What should readers know?
- Implementation scale: 9,000 employees using ChatGPT Enterprise and Codex, with over 100 internal applications developed. This represents approximately 10% of NTT DATA's global workforce (over 100,000 employees), but the company plans to expand usage to more teams in the coming quarters.
- Concrete results: Reduction in incident analysis time from hours to 30 minutes, improving service availability and customer satisfaction. Additionally, a 40% decrease in technical support ticket resolution time has been reported, according to internal data shared with OpenAI.
- Security and governance: NTT DATA used ChatGPT Enterprise, which offers data controls and compliance, key for regulated companies. This includes encryption at rest and in transit, and the guarantee that data is not used to train OpenAI models.
- Additional use cases: Automation of customer support (smart chatbots handling common queries), HR processes (such as job description generation and performance evaluation), and business report generation. They have also developed internal tools for code analysis and technical documentation.
- Industry implications: This case can serve as a reference for other large companies seeking to adopt generative AI safely and scalably. Companies in sectors like banking, healthcare, and manufacturing are expected to follow suit, especially those with complex IT operations. Additionally, cloud providers like AWS, Azure, and Google Cloud will likely accelerate their enterprise AI offerings to compete with OpenAI.

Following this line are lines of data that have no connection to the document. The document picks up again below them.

(* ===== verification/Vmspace.v ===== *)
(** Per-process address spaces, copy-on-write and the user memory calls:
    [kernel/mm/vmspace.c] and [kernel/mm/uvm.c], over the machine state of
    Vm.v. A space is the physical address of its PML4; the conditional TLB
    flushes of the active space have no counterpart in the state. *)

From stdpp Require Import base numbers list gmap.
From Stdlib Require Import ZArith Lia.
From S2P Require Import Prelude Pmm Vm.

Record address_space := AddrSpace { pml4_phys : Z; as_refcount : Z }.

Definition tbl (p : Z) : Z := Z.land p PTE_PHYS_MASK.

(** * vmspace.c *)

(** The sub-table of entry [idx], created if asked; [None] is NULL. *)
Definition ensure (table idx : Z) (create : bool) (s : vm) : option Z * vm :=
  if negb (has (entry (phys s) table idx) PAGE_PRESENT) then
    if negb create then (None, s) else
    let '(f, s) := alloc_frame s in
    if f =? 0 then (None, s) else
    let s := with_phys (mfill (phys s) f 4096 0) s in
    let s := set_entry table idx (Z.lor (Z.lor (Z.lor f PAGE_PRESENT) PAGE_WRITABLE) PAGE_USER) s in
    (Some (tbl (entry (phys s) table idx)), s)
  else if has (entry (phys s) table idx) PAGE_HUGE then (None, s)
  else
    let s := set_entry table idx (Z.lor (entry (phys s) table idx) PAGE_USER) s in
    (Some (tbl (entry (phys s) table idx)), s).

(** The address of the leaf PTE of [va], [None] for NULL. *)
Definition leaf_slot (root va : Z) (create : bool) (s : vm) : option Z * vm :=
  if 256 <=? VMM_PML4_INDEX va then (None, s) else
  let '(pdpt, s) := ensure (tbl root) (VMM_PML4_INDEX va) create s in
  match pdpt with
  | None => (None, s)
  | Some pdpt =>
    let '(pd, s) := ensure pdpt (VMM_PDPT_INDEX va) create s in
    match pd with
    | None => (None, s)
    | Some pd =>
      let '(pt, s) := ensure pd (VMM_PD_INDEX va) create s in
      match pt with
      | None => (None, s)
      | Some pt => (Some (pt + 8 * VMM_PT_INDEX va), s)
      end
    end
  end.

Definition get (slot : Z) (s : vm) : Z := ld64 (phys s) slot.
Definition put (slot e : Z) (s : vm) : vm := with_phys (st64 (phys s) slot e) s.

Definition vmspace_create (s : vm) : Z * address_space * vm :=
  let '(p, s) := alloc_frame s in
  if p =? 0 then (-1, AddrSpace 0 0, s) else
  let np := tbl p in
  let s := with_phys (mfill (phys s) np 4096 0) s in
  let s := for_range 256 512
             (fun i s => if has (entry (phys s) (kernel_pml4 s) i) PAGE_PRESENT
                         then set_entry np i (entry (phys s) (kernel_pml4 s) i) s else s) s in
  (0, AddrSpace p 1, s).

Definition vmspace_map (a : address_space) (va p flags : Z) (s : vm) : Z * vm :=
  let '(slot, s) := leaf_slot (pml4_phys a) va true s in
  match slot with
  | None => (-1, s)
  | Some slot =>
      let s := if has (get slot s) PAGE_PRESENT then
                 let old := Z.land (get slot s) PTE_PHYS_MASK in
                 if negb (old =? Z.land p PTE_PHYS_MASK) then (page_decref old s).2 else s
               else s in
      (0, put slot (Z.lor (Z.lor (Z.lor (Z.lor (Z.land p PTE_PHYS_MASK) (Z.land flags 0xFFF))
                                        (Z.land flags PAGE_NO_EXECUTE)) PAGE_PRESENT) PAGE_USER) s)
  end.

Definition vmspace_phys (a : address_space) (va : Z) (s : vm) : Z * vm :=
  let '(slot, s) := leaf_slot (pml4_phys a) va false s in
  match slot with
  | None => (0, s)
  | Some slot => (if has (get slot s) PAGE_PRESENT then Z.land (get slot s) PTE_PHYS_MASK else 0, s)
  end.

(** [level] counts the table levels below: 0 for a PT, 2 for a PDPT. *)
Fixpoint free_level (level : nat) (p : Z) (s : vm) : vm :=
  let t := tbl p in
  let s := for_range 0 512
    (fun i s =>
       let e := entry (phys s) t i in
       if negb (has e PAGE_PRESENT) then s else
       match level with
       | O => (page_decref (Z.land e PTE_PHYS_MASK) s).2
       | S level => free_level level (Z.land e PTE_PHYS_MASK) s
       end) s in
  free_frame (Z.land p PTE_PHYS_MASK) s.

(** [for (i = 0; i < 512; i++)] with an early exit: [false] when [body] fails. *)
Fixpoint try_loop (n : nat) (i : Z) (body : Z -> vm -> bool * vm) (s : vm) : bool * vm :=
  match n with
  | O => (true, s)
  | S n => let '(ok, s) := body i s in if ok then try_loop n (i + 1) body s else (false, s)
  end.

(** The copied leaf: a writable page becomes read-only and COW. *)
Definition cow_entry (e : Z) : Z :=
  if has e PAGE_WRITABLE then Z.lor (Z.land e (not64 PAGE_WRITABLE)) PAGE_COW else e.

Definition copy_leaf (src dst i : Z) (s : vm) : vm :=
  let e := entry (phys s) src i in
  let p := Z.land e PTE_PHYS_MASK in
  let s := if has e PAGE_WRITABLE then set_entry src i (cow_entry e) s else s in
  let s := set_entry dst i (cow_entry e) s in
  page_incref p s.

"Generative AI not only accelerates processes but transforms how companies manage critical incidents. NTT DATA has shown that with the right tools, efficiency can be multiplied." — Analyst at TheVortiq
In summary, NTT DATA's integration of ChatGPT Enterprise and Codex marks a milestone in enterprise adoption of generative AI. The tangible results in time reduction and productivity improvement, along with a focus on security and governance, establish a replicable model for other organizations. However, long-term success will depend on companies' ability to manage cultural change and upskill their workforce. The AIOps and enterprise automation market is booming, and this case will likely accelerate investment in similar technologies. The coming months will be crucial to see how this trend expands and what new use cases emerge.